----- Data records -----

Definition default_opt : MyOption := {|
  dir := text "/data/nvme0"; pmem := text "/dev/dax1.0";
  cmb_device := text "/dev/nvme0"; rdma_device := text "mlx5_0"; port := 1; gid := 3;
  ipaddr := text "192.168.2.1"; ipport := 4040;
  front_type := text "pmraccess"; client_num := 1; lat_mode := false;
  db_type := text "cuckoodb"; sync := true;
  opnum := 1000; initnum := 0; valsize := 40;
  init_file := text "/home/lyp/pmraccess/build/dataset.dat";
  txn_file := text "/home/lyp/pmraccess/build/query.dat" |}.

Definition with_front (o : MyOption) (front db : bytes) : MyOption := {|
  dir := dir o; pmem := pmem o; cmb_device := cmb_device o; rdma_device := rdma_device o;
  port := port o; gid := gid o; ipaddr := ipaddr o; ipport := ipport o;
  front_type := front; client_num := client_num o; lat_mode := lat_mode o;
  db_type := db; sync := sync o; opnum := opnum o; initnum := initnum o;
  valsize := valsize o; init_file := init_file o; txn_file := txn_file o |}.

(** ** The back end *)

(** the object behind a [DBType *]; [L] and [T] are the states of the two
    libraries *)
Inductive database (L T : Type) := db_level (s : L) | db_cuckoo (m : T) | db_null.
Arguments db_level {L T} s.
Arguments db_cuckoo {L T} m.
Arguments db_null {L T}.

Definition OpenDB {L T} `{LevelDBStore L} `{CuckooMap bytes T}
    (Open : LevelDB.Options -> bytes -> option L) (opt : MyOption) : outcome (database L T) :=
  if bool_decide (db_type opt = text "leveldb")
  then s ← LevelDB.LevelDB Open (dir opt) (db_type opt) (sync opt); Done (db_level s)
  else if bool_decide (db_type opt = text "cuckoodb")
  then Done (db_cuckoo (CuckooDB.CuckooDB (dir opt) (db_type opt) (sync opt)))
  else Done db_null.

Section setup.
Context `{Os} `{Verbs}.
(** the list of RDMA devices, and what a connected socket gives: writing a
    certificate, reading one, and the adapter's answers to [ibv_modify_qp] *)
Variable devices : option (list (bytes * option Z)).
Variable link : Z -> (bytes -> Z) * (Z * bytes) * (qp_attr -> list qp_mask -> Z).

(** ** Contexts *)

Definition find_rdma (opt : MyOption) : outcome RDMADevice :=
  match make_rdma devices (rdma_device opt) (port opt) (gid opt) with
  | Some d => Done d
  | None => Asserted
  end.

(** [open] and the use of the context it returned, which is the null pointer
    when opening failed: the failure is only printed *)
Definition open_context (d : RDMADevice) : outcome RDMAContext :=
  match (Rdma.open d).1.1 with Some c => Done c | None => Undefined end.

Definition client_context (opt : MyOption) (size : Z) : outcome RDMAContext :=
  d ← find_rdma opt;
  c ← open_context d;
  Done (register_write_buf c (new_bytes size) size).1.

(** ** The clients *)

Inductive front_client :=
  | pmem_client (c : PMemClient) | pmr_client (c : PMRClient) | group_client (c : GroupClient).
Record Client := { client_id_ : Z; ip_ : bytes; port_ : Z; front : front_client }.

Definition make_front (opt : MyOption) (id size : Z) (make : RDMAContext -> front_client)
    : outcome Client :=
  c ← client_context opt size;
  Done {| client_id_ := id; ip_ := ipaddr opt; port_ := ipport opt; front := make c |}.

Definition NewPMemClient (opt : MyOption) (id : Z) : outcome Client :=
  make_front opt id (MAX_REQUEST + RING_HEADER)
    (fun c => pmem_client (PMem.make_client c (new_buf SEND_BUF_SIZE))).
Definition NewPMRClient (opt : MyOption) (id : Z) : outcome Client :=
  make_front opt id MAX_REQUEST
    (fun c => pmr_client (Pmr.make_client c (new_buf SEND_BUF_SIZE))).
Definition NewGroupClient (opt : MyOption) (id : Z) : outcome Client :=
  make_front opt id (MAX_REQUEST + RING_HEADER)
    (fun c => group_client (Group.make_client c (new_buf SEND_BUF_SIZE))).

Definition NewClient (opt : MyOption) (client_id : Z) : outcome (option Client) :=
  if bool_decide (front_type opt = text "pmemaccess")
  then c ← NewPMemClient opt client_id; Done (Some c)
  else if bool_decide (front_type opt = text "pmraccess")
  then c ← NewPMRClient opt client_id; Done (Some c)
  else if bool_decide (front_type opt = text "groupaccess")
  then c ← NewGroupClient opt client_id; Done (Some c)
  else Done None.

Definition GetClientID (c : Client) : Z := client_id_ c.

(** [Connect] up to the header word: the socket, the exchange of certificates
    over its first channel, the check of the write buffer *)
Definition exchange (fd : Z) (c : RDMAContext) : outcome RDMAContext :=
  let '(wr, rd, modify) := link fd in
  let '(c, ret, _) := default_connect wr rd modify c in
  if ret =? -1 then Exited (-1) else Done c.

Definition connect_channel (ip : bytes) (port : Z) (c : RDMAContext) : io RDMAContext :=
  socket ← make_socket CLIENT port ip;
  commu_fd ← stop (GetFirst socket);
  c ← stop (exchange commu_fd c);
  _ ← stop (c_assert (negb (get_write_buf c =? 0)));
  _ ← delete_Socket socket;
  mret c.

(** ** The servers *)

Record server_of (DB Log K : Type) := Server {
  device : RDMADevice; sdb : DB; sport : Z; shared : Log; clerk_num_ : Z; clerks : list K }.
Arguments Server {DB Log K} device sdb sport shared clerk_num_ clerks.
Arguments device {DB Log K} _.
Arguments sdb {DB Log K} _.
Arguments sport {DB Log K} _.
Arguments shared {DB Log K} _.
Arguments clerk_num_ {DB Log K} _.
Arguments clerks {DB Log K} _.

(** [clerk_num_++] and the new thread *)
Definition add_clerk {DB Log K} (s : server_of DB Log K) (k : K) : server_of DB Log K :=
  Server (device s) (sdb s) (sport s) (shared s) (i32 (clerk_num_ s + 1)) (clerks s ++ [k]).

(** The [do]/[while(true)] loop of [Listen], [n] clients having come: one clerk
    per channel, then the next channel.  [serve] is the body up to the
    thread. *)
Fixpoint listen_loop {DB Log K} (n : nat) (serve : server_of DB Log K -> Z -> io K)
    (socket : Socket) (commu_fd : Z) (s : server_of DB Log K) : io (server_of DB Log K) :=
  match n with
  | O => mret s
  | S n' =>
      k ← serve s commu_fd;
      let s := add_clerk s k in
      '(socket, commu_fd) ← NewChannel socket (sport s);
      listen_loop n' serve socket commu_fd s
  end.

Definition Listen {DB Log K} (n : nat) (serve : server_of DB Log K -> Z -> io K)
    (s : server_of DB Log K) : io (server_of DB Log K) :=
  socket ← make_socket SERVER (sport s) [];
  commu_fd ← stop (GetFirst socket);
  listen_loop n serve socket commu_fd s.

(** *** The persistent memory server

    The address of the mapping stands for the region; its bytes are [pmem_at]
    of the offset in the device. *)
Section pmem_server.
Context {DB : Type}.
Variable pmem_at : Z -> buf.
(* ===== verification/Front.v ===== *)
(** * Front: the class [Client] of frontend/cs.h

    What the benchmark and the tests use of a front end, as a type class; and
    what they may rely on, as a second one: the calls of one client read and
    change a finite map.  The persistent memory front end is an instance over
    any back end. *)

From Stdlib.Strings Require Import Byte.
From S2P Require Import Prelude Buf Request Rdma Message DBType PMem.

(** the state of one client, its clerk and the database *)
Class FrontClient (St : Type) := {
  fc_SendPut : bytes -> bytes -> St -> outcome St;
  fc_SendUpdate : bytes -> bytes -> St -> outcome St;
  fc_SendGet : bytes -> St -> outcome (St * option bytes);
  fc_SendDelete : bytes -> St -> outcome (St * bool) }.

(** a record every front end supports *)
Definition pair_ok (key val : bytes) : Prop := record_ok (Entry PUT key val) /\ value_ok val.
#[export] Instance pair_ok_dec key val : Decision (pair_ok key val).
Proof. unfold pair_ok, value_ok. apply _. Defined.

(** [fc_holds s m]: the client is idle and what it can read is [m] *)
Class FrontClientOk (St : Type) `{FrontClient St} := {
  fc_holds : St -> gmap bytes bytes -> Prop;
  fc_put_ok : forall s m key val, fc_holds s m -> pair_ok key val ->
    exists s', fc_SendPut key val s = Done s' /\ fc_holds s' (<[key := val]> m);
  fc_update_ok : forall s m key val, fc_holds s m -> pair_ok key val ->
    exists s', fc_SendUpdate key val s = Done s' /\ fc_holds s' (<[key := val]> m);
  fc_get_ok : forall s m key val, fc_holds s m -> m !! key = Some val -> key_ok key ->
    exists s', fc_SendGet key s = Done (s', Some val) /\ fc_holds s' m;
  fc_delete_ok : forall s m key, fc_holds s m -> key_ok key ->
    exists s', fc_SendDelete key s = Done (s', true) /\ fc_holds s' (delete key m) }.

(** a front end that also answers a [SendGet] of a missing key *)
Class FrontMissingOk (St : Type) `{FrontClientOk St} :=
  fc_get_missing : forall s m key, fc_holds s m -> m !! key = None -> key_ok key ->
    exists s', fc_SendGet key s = Done (s', None) /\ fc_holds s' m.

Lemma pair_ok_key key val : pair_ok key val -> key_ok key.
Proof. intros [(Hk & _ & Hs) _]. split; [done|]. unfold entry_size in Hs. simpl in Hs. pose proof (blen_nonneg val). lia. Qed.

(** ** The persistent memory front end *)

Section pmem.
Context {DB : Type} `{DBTypeOk DB} `{Nic}.
Variable psend : send_wr -> Z.

#[export] Instance pmem_front : FrontClient (@PMem.state DB) := {|
  fc_SendPut := PMem.SendPut psend;
  fc_SendUpdate := PMem.SendUpdate psend;
  fc_SendGet := PMem.SendGet psend;
  fc_SendDelete := PMem.SendDelete psend |}.

Definition pmem_holds (st : @PMem.state DB) (m : gmap bytes bytes) : Prop :=
  let '(c, k, db) := st in
  (exists es, pmem_inv c k es) /\ contents db = m /\ values_ok db.

Lemma pmem_write_holds o s m key val :
  o = PUT \/ o = UPDATE -> pmem_holds s m -> pair_ok key val ->
  exists s', PMem.SendWrite psend key val o s = Done s' /\ pmem_holds s' (<[key := val]> m).
Proof.
  destruct s as [[c k] db]. intros Ho ([es HI] & <- & Hv) [Hr Hval].
  destruct (SendWrite_spec psend c k es db (Entry o key val) HI Hr Ho) as (c' & k' & db' & E & Ec & HI').
  exists (c', k', db'). split; [exact E|]. split; [by eexists|]. split; [done|].
  unfold values_ok. rewrite Ec. by apply map_Forall_insert_2.
Qed.

#[export] Instance pmem_front_ok : FrontClientOk (@PMem.state DB).
Proof.
  refine {| fc_holds := pmem_holds |}.
  - intros *. apply pmem_write_holds. by left.
  - intros *. apply pmem_write_holds. by right.
  - intros [[c k] db] m key val ([es HI] & <- & Hv) Hm Hk.
    destruct (SendGet_spec psend c k es db key (Some val) HI Hk) as (c' & k' & E & HI').
    { by apply get_present. }
    { by eapply Hv. }
    exists (c', k', db). split; [exact E|]. split; [by eexists|done].
  - intros [[c k] db] m key ([es HI] & <- & Hv) Hk.
    destruct (SendDelete_spec psend c k es db key HI Hk) as (c' & k' & db' & E & Ec & HI').
    exists (c', k', db'). split; [exact E|]. split; [by eexists|]. split; [done|].
    unfold values_ok. rewrite Ec. by apply map_Forall_delete.
Defined.

Lemma pmem_missing_ok :
  (forall db key, contents db !! key = None -> db_Get db key = Done None) ->
  FrontMissingOk (@PMem.state DB).
Proof.
  intros Hmiss [[c k] db] m key ([es HI] & <- & Hv) Hm Hk.
  destruct (SendGet_spec psend c k es db key None HI Hk (Hmiss _ _ Hm)) as (c' & k' & E & HI').
  { vm_compute. congruence. }
  exists (c', k', db). split; [exact E|]. split; [by eexists|done].
Qed.
End pmem.
(** ** The division *)

(** The parts of the threads follow one another and stop at the last multiple
    of the number of clients: the last [total mod clients] keys are nobody's. *)
Lemma parts_cover total clients :
  0 <= total -> 0 < clients ->
  concat (map (fun i => let (a, b) := part total clients (Z.of_nat i) in
      map (fun j => a + Z.of_nat j) (seq 0 (Z.to_nat (b - a)))) (seq 0 (Z.to_nat clients)))
  = map Z.of_nat (seq 0 (Z.to_nat (total - total mod clients))).
Proof.
  intros Ht Hc. pose proof (Z.div_mod total clients ltac:(lia)) as Hd.
  pose proof (Z.mod_pos_bound total clients ltac:(lia)).
  pose proof (Z.div_pos total clients ltac:(lia) ltac:(lia)) as Hq.
  replace (total - total mod clients) with (clients * (total / clients)) by lia.
  unfold part. rewrite Z.quot_div_nonneg by lia.
  rewrite <- (Z2Nat.id clients) in Hd, H, Hq |- * by lia. set (n := Z.to_nat clients) in *.
  set (p := total / Z.of_nat n) in *.
  assert (Hgen : forall m, (m <= n)%nat ->
    concat (map (fun i => map (fun j => Z.of_nat i * p + Z.of_nat j)
      (seq 0 (Z.to_nat (Z.of_nat i * p + Z.min p (total - Z.of_nat i * p) - Z.of_nat i * p)))) (seq 0 m))
    = map Z.of_nat (seq 0 (Z.to_nat (Z.of_nat m * p)))).
  { induction m as [|m IH]; intros Hm; [done|].
    rewrite seq_S, map_app, concat_app, IH by lia. cbn [map concat]. rewrite app_nil_r, Nat.add_0_l.
    replace (Z.to_nat (Z.of_nat (S m) * p)) with (Z.to_nat (Z.of_nat m * p) + Z.to_nat p)%nat by nia.
    rewrite seq_app, map_app, Nat.add_0_l. f_equal.
    rewrite (map_seq_shift _ (Z.to_nat (Z.of_nat m * p))).
    replace (Z.of_nat m * p + Z.min p (total - Z.of_nat m * p) - Z.of_nat m * p) with p by nia.
    apply map_ext. intros a. nia. }
  rewrite <- (Hgen n) by lia. by rewrite Nat2Z.id.
Qed.

Lemma part_one total : part total 1 0 = (0, total).
Proof. unfold part. rewrite Z.quot_1_r. f_equal; lia. Qed.

(** ** What the benchmark stores *)

(** keys whose value, made of [valsize] characters, the front ends support *)
Definition bench_key (valsize : Z) (key : bytes) : Prop :=
  word_ok key /\ cstring key /\ 6 + blen key <= valsize <= MAX_VALUE.
#[export] Instance bench_key_dec valsize key : Decision (bench_key valsize key).
Proof. unfold bench_key, word_ok. apply _. Defined.

Definition bench_value (valsize : Z) (key : bytes) : bytes :=
  text "VALUE_" ++ key ++ take (Z.to_nat (valsize - (6 + blen key))) VALUE_POOL.

Lemma bench_value_spec valsize key :
  bench_key valsize key ->
  BuildValue (u32 valsize) key = Done (bench_value valsize key) /\
  c_str key = key /\ c_str (bench_value valsize key) = bench_value valsize key /\
  pair_ok key (bench_value valsize key).
Proof.
  intros (_ & Hc & Hv). pose proof (blen_nonneg key) as Hk. change MAX_VALUE with 120 in Hv.
  assert (Hl : blen (bench_value valsize key) = valsize).
  { unfold bench_value, blen. rewrite !length_app, length_take.
    pose proof blen_VALUE_POOL as Hp. unfold blen in *. change (length (text "VALUE_")) with 6%nat. lia. }
  assert (Hcv : cstring (bench_value valsize key)).
  { unfold bench_value, cstring. apply Forall_app; split; [by repeat constructor|].
    apply Forall_app; split; [exact Hc|].
    assert (Forall (fun b => b <> x00) (take 1023 VALUE_POOL)) as Hp.
    { apply (bool_decide_unpack _). vm_compute. exact I. }
    replace (Z.to_nat (valsize - (6 + blen key))) with (Nat.min (Z.to_nat (valsize - (6 + blen key))) 1023) by lia.
    rewrite <- take_take. by apply Forall_take. }
  rewrite u32_small, BuildValue_spec by lia. rewrite (proj2 (Z.leb_le _ _)) by lia.
  split; [|split; [by apply c_str_id|split; [by apply c_str_id|]]].
  - f_equal. unfold bench_value. do 2 f_equal.
    replace (Z.to_nat (valsize / 1024 + 1)) with 1%nat by (rewrite Z.div_small by lia; done).
    unfold pool_stream. cbn [replicate concat]. by rewrite app_nil_r.
  - split; [split; [done|split; [done|]]|]; unfold entry_size, value_ok; simpl; rewrite Hl;
      [change MAX_MESSAGE with 4088|change MAX_VALUE with 120]; lia.
Qed.

Section bench.
Context {St : Type} `{FrontClientOk St}.

Lemma Populate_spec valsize keys start stop (s : St) m :
  Forall (bench_key valsize) keys -> 0 <= start <= stop -> stop <= Z.of_nat (length keys) -> fc_holds s m ->
  exists s', Populate valsize keys start stop s = Done s' /\
    fc_holds s' (insert_all (map (fun k => (k, bench_value valsize k))
      (take (Z.to_nat (stop - start)) (drop (Z.to_nat start) keys))) m).
Proof.
  intros Hk. unfold Populate.
  remember (Z.to_nat (stop - start)) as n eqn:En. revert start s m En.
  induction n as [|n IH]; intros start s m En Hs Hst Hm; cbn [for_range]; [by eauto|].
  destruct (lookup_lt_is_Some_2 keys (Z.to_nat start)) as [k Ek]; [lia|].
  assert (Hbk : bench_key valsize k) by (eapply list.Forall_lookup_1; [exact Hk|exact Ek]).
  destruct (bench_value_spec valsize k Hbk) as (E1 & E2 & E3 & Hp).
  destruct (fc_put_ok s m k (bench_value valsize k) Hm Hp) as (s1 & E & Hs1).
  destruct (IH (start + 1) s1 _ ltac:(lia) ltac:(lia) Hst Hs1) as (s' & E' & Hs').
  exists s'. split.
  - eapply bind_step; [unfold at_index; rewrite Ek; cbn [mbind outcome_bind]; rewrite E1; cbn [mbind outcome_bind];
      rewrite E2, E3; exact E|exact E'].
  - rewrite (drop_S keys k (Z.to_nat start)) by done. cbn [take map insert_all].
    replace (Z.to_nat (start + 1)) with (S (Z.to_nat start)) in Hs' by lia. exact Hs'.
Qed.

(** run as its source sets it up, the benchmark with one client loads the
    keys of its file, in order, and stores each with the value made for it,
    [VALUE_], the key and characters of the pool; the queries are never run.  A
    last line without its newline is not stored. *)
Theorem Start1_populates valsize ks (unterminated : option bytes) txn (s : St) m :
  Forall (bench_key valsize) ks -> Forall word_ok (option_list unterminated) -> fc_holds s m ->
  let file := init_text ks ++ match unterminated with
    | Some k => text "INSERT" ++ text " " ++ k | None => [] end in
  exists s', Start1 queryonly loadonly valsize (Some file) (Some txn) s = Done s' /\
    fc_holds s' (insert_all (map (fun k => (k, bench_value valsize k)) ks) m).
Proof.
  intros Hk Hu Hm file. assert (Hw : Forall word_ok ks) by (eapply Forall_impl; [|exact Hk]; by intros k []).
  assert (El : LoadData queryonly loadonly (Some file) (Some txn) = Done (Loaded ks [] [])).
  { subst file. destruct unterminated as [k|]; [|rewrite app_nil_r].
    - apply LoadData_text; [done|]. by apply Forall_inv in Hu.
    - by apply (LoadData_text ks (text "x") txn Hw); split; [|repeat constructor]. }
  destruct (Populate_spec valsize ks 0 (Z.of_nat (length ks)) s m) as (s' & E & Hs'); [done|lia..|done|].
  exists s'. split.
  - unfold Start1. step El. cbn [init_keys_]. rewrite !part_one. by step E.
  - rewrite Z.sub_0_r, Nat2Z.id in Hs'. change (Z.to_nat 0) with O in Hs'. rewrite drop_0, take_ge in Hs' by done. done.
Qed.
End bench.

Lemma Start1_populates_witness :
  exists s', @Start1 _ (pmem_front (DB := gmap bytes bytes) psend0) queryonly loadonly 40
      (Some (init_text [text "user1"; text "user2"; text "user1"] ++ text "INSERT" ++ text " " ++ text "user3"))
      (Some []) (pmem_example_client, pmem_example_clerk, ∅ : gmap bytes bytes) = Done s' /\
    @fc_holds _ _ (pmem_front_ok (DB := gmap bytes bytes) psend0) s'
      (insert_all (map (fun k => (k, bench_value 40 k)) [text "user1"; text "user2"; text "user1"]) ∅).
Proof.
  refine (Start1_populates (St := @PMem.state (gmap bytes bytes)) 40 [text "user1"; text "user2"; text "user1"]
    (Some (text "user3")) [] _ ∅ _ _ example_holds).
  - apply (bool_decide_unpack _). vm_compute. exact I.
  - repeat constructor. discriminate.
Defined.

-----

= Problem statement =
Start at the first line of the material. Reproduce every line exactly, ending with the line that holds "front_type := text".

= Written response =
Definition default_opt : MyOption := {|
  dir := text "/data/nvme0"; pmem := text "/dev/dax1.0";
  cmb_device := text "/dev/nvme0"; rdma_device := text "mlx5_0"; port := 1; gid := 3;
  ipaddr := text "192.168.2.1"; ipport := 4040;
  front_type := text "pmraccess"; client_num := 1; lat_mode := false;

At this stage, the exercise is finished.